Lo común. Una de las conferencias que más me ha marcado en estos meses fue la del escritor Juan Villoro en el Hay Festival. En ella mencionó un verso de “Piedra de Sol” de Octavio Paz: “Los otros todos que nosotros somos”. Él aseguró —y concuerdo— en que solo se puede ser inmune al caos y la crisis en comunidad. Esto me hizo recordar las diferentes visitas de campo con familias de agricultores tanto de maíz, como de cacao, maguey, café y otros cultivos; los mercados, tanto en esta ciudad de hierro (CDMX) como en otros lares, que buscan seguir al pie del cañón: sobreviviendo, alimentando y resistiendo.
Pienso en cocinas comunitarias, fondas, puestos y marchantes callejeros y bicis que venden comida de manera itinerante— que están sufriendo acoso y violencia policial en la Ciudad de México—. Pienso también en Pedro y Antonio Méndez del Barrio de la Asunción en Xochimilco quienes crearon hace algunos años la escuela chinampera y el mercado alternativo llamado Tianquiskilitl, que nació de la idea de que lo natural no tiene que ser elitista. La alimentación es un derecho universal, dijo Pedro durante alguna charla que tuvimos. Desde hace años sabe que sus retos son distintos y sigue defendiendo su trabajo y territorio. Pienso en tantas iniciativas—que pueden leer en esta página y otras relacionadas con la alimentación desde estos enfoques—: estar unidos es resignificarnos ante estigmas y desinformación, es buscar caminos ante este panorama.
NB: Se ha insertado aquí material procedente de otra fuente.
(** [Network::sendMessage] *)
Definition sendMessage (net : t) (from to payload : string) (currentTime : R) : t :=
  let id := nextMessageId_ net in
  let cipherText := xorCipher payload encryptionKey_ in
  let '(u, g1) := Rng.uniform_real 0 1 (rng_ net) in
  if Rlt_dec u (dropProb_ net) then
    let '(lat, g2) := sampleLatency net g1 in
    let msg := Message.mk id from to payload cipherText currentTime
                 (currentTime + lat) false true in
    mk (logFile_ net ++
          [mkRow "drop_scheduled" currentTime id from to 0 1 payload])
       (baseLatency_ net) (jitter_ net) (dropProb_ net)
       (nodes_ net) (nodeIndex_ net)
       (inTransit_ net) (droppedMessages_ net ++ [msg]) (id + 1)%Z
       (deliveredCount_ net) (totalLatency_ net) g2
       (cout_ net ++
          [DropScheduledLine currentTime from to id (String.length cipherText)])
  else
    let '(lat, g2) := sampleLatency net g1 in
    let msg := Message.mk id from to payload cipherText currentTime
                 (currentTime + lat) false false in
    mk (logFile_ net ++ [mkRow "send" currentTime id from to 0 0 payload])
       (baseLatency_ net) (jitter_ net) (dropProb_ net)
       (nodes_ net) (nodeIndex_ net)
       (inTransit_ net ++ [msg]) (droppedMessages_ net) (id + 1)%Z
       (deliveredCount_ net) (totalLatency_ net) g2
       (cout_ net ++
          [SendLine currentTime from to id (String.length cipherText)]).

(** [Network::deliver] *)
Definition deliver (net : t) (msg : Message.t) (currentTime : R) : t :=
  match getNode net (Message.to msg) with
  | None =>
      mk (logFile_ net) (baseLatency_ net) (jitter_ net) (dropProb_ net)
         (nodes_ net) (nodeIndex_ net) (inTransit_ net)
         (droppedMessages_ net) (nextMessageId_ net) (deliveredCount_ net)
         (totalLatency_ net) (rng_ net)
         (cout_ net ++
            [DeliveryFailedLine currentTime (Message.to msg) (Message.id msg)])
  | Some dest =>
      let latency := Message.deliverTime msg - Message.sendTime msg in
      let plaintext := xorCipher (Message.cipherText msg) encryptionKey_ in
      mk (logFile_ net ++
            [mkRow "deliver" currentTime (Message.id msg) (Message.from msg)
               (Message.to msg) latency 0 plaintext])
         (baseLatency_ net) (jitter_ net) (dropProb_ net)
         (alter (fun n => Node.onMessageReceived n (Message.id msg)
                            (Message.from msg) plaintext
                            (Message.deliverTime msg) latency)
                dest (nodes_ net))
         (nodeIndex_ net) (inTransit_ net) (droppedMessages_ net)
         (nextMessageId_ net) (deliveredCount_ net + 1)%Z
         (totalLatency_ net + latency) (rng_ net)
         (cout_ net ++
            [DeliverLine currentTime (Message.from msg) (Message.to msg)
               (Message.id msg) latency plaintext])
  end.
(** * SAFES configuration loader ([src/utils/config.py])

    A shallow embedding of [ConfigLoader]: the singleton constructor, the
    loading methods, [get], [get_section], [_convert_type] and [reload],
    over an explicit Python object store, so that the aliasing between the
    loader's tree and the values it hands out is visible. *)

From Stdlib Require Import ZArith String Ascii.
From Stdlib Require Import Floats.SpecFloat.
From stdpp Require Import gmap strings list fin_maps.

Local Open Scope Z_scope.

(** ** Strings

    A Python [str] is modelled by [string].  The two characters the loader
    treats specially, ['.'] and ['_'], are ASCII, so [replace] and [split]
    act on the characters one by one. *)

(** [s.replace(old, new)] for one-character [old] and [new]. *)
Fixpoint str_replace (old new : ascii) (s : string) : string :=
  match s with
  | EmptyString => EmptyString
  | String c s' =>
      String (if decide (c = old) then new else c) (str_replace old new s')
  end.

(** [s.split(sep)] for a one-character [sep]: never empty, one more piece
    than there are separators. *)
Fixpoint str_split (sep : ascii) (s : string) : list string :=
  match s with
  | EmptyString => [EmptyString]
  | String c s' =>
      if decide (c = sep) then EmptyString :: str_split sep s'
      else match str_split sep s' with
           | [] => [String c EmptyString]
           | piece :: pieces => String c piece :: pieces
           end
  end.

Definition newline : string := String (ascii_of_nat 10) EmptyString.

(** The built-ins whose behaviour is fixed by CPython and its Unicode
    tables rather than by this repository: [str.upper], [str.lower],
    [int(str)] and [float(str)].  The last two answer [None] where Python
    raises [ValueError]. *)
Class PyBuiltins := {
  str_upper : string → string;
  str_lower : string → string;
  int_of_str : string → option Z;
  float_of_str : string → option spec_float;
}.

(** ** The built-ins on ASCII text *)

Module AsciiText.

Definition is_upper (c : ascii) : bool :=
  let n := nat_of_ascii c in ((65 <=? n) && (n <=? 90))%nat.
Definition is_lower (c : ascii) : bool :=
  let n := nat_of_ascii c in ((97 <=? n) && (n <=? 122))%nat.
Definition is_digit (c : ascii) : bool :=
  let n := nat_of_ascii c in ((48 <=? n) && (n <=? 57))%nat.
(** [Py_ISSPACE], the blanks [int] and [float] skip around the text:
    tab to carriage return, and the space. *)
Definition is_space (c : ascii) : bool :=
  let n := nat_of_ascii c in
  (((9 <=? n) && (n <=? 13)) || (n =? 32))%nat.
Al hablar de reactivación económica pensemos en qué modelos son los que ahora queremos ejercer con más ética y equidad. La comida no deber ser vista como un commodity ya que puede ser cohesión social, memoria, conservación y nutrición. Cierro de nuevo con un fragmento de la canción “A pesar de usted” de Chico Buarque. “A pesar de usted mañana ha de ser otro día, tendrá entonces que ver al día renacer derramando poesía”: porque a pesar de lo complejo de esta época debemos seguir construyendo el hoy y el mañana alimentario, pensándolo, aprendiendo de los errores, comiéndolo, disfrutándolo y, sobre todo, haciendo equipo para lograrlo. Una analogía a esto sería como cuando hacemos tamales o estamos en una taquiza: es mejor si lo hacemos entre más, así es más sabroso.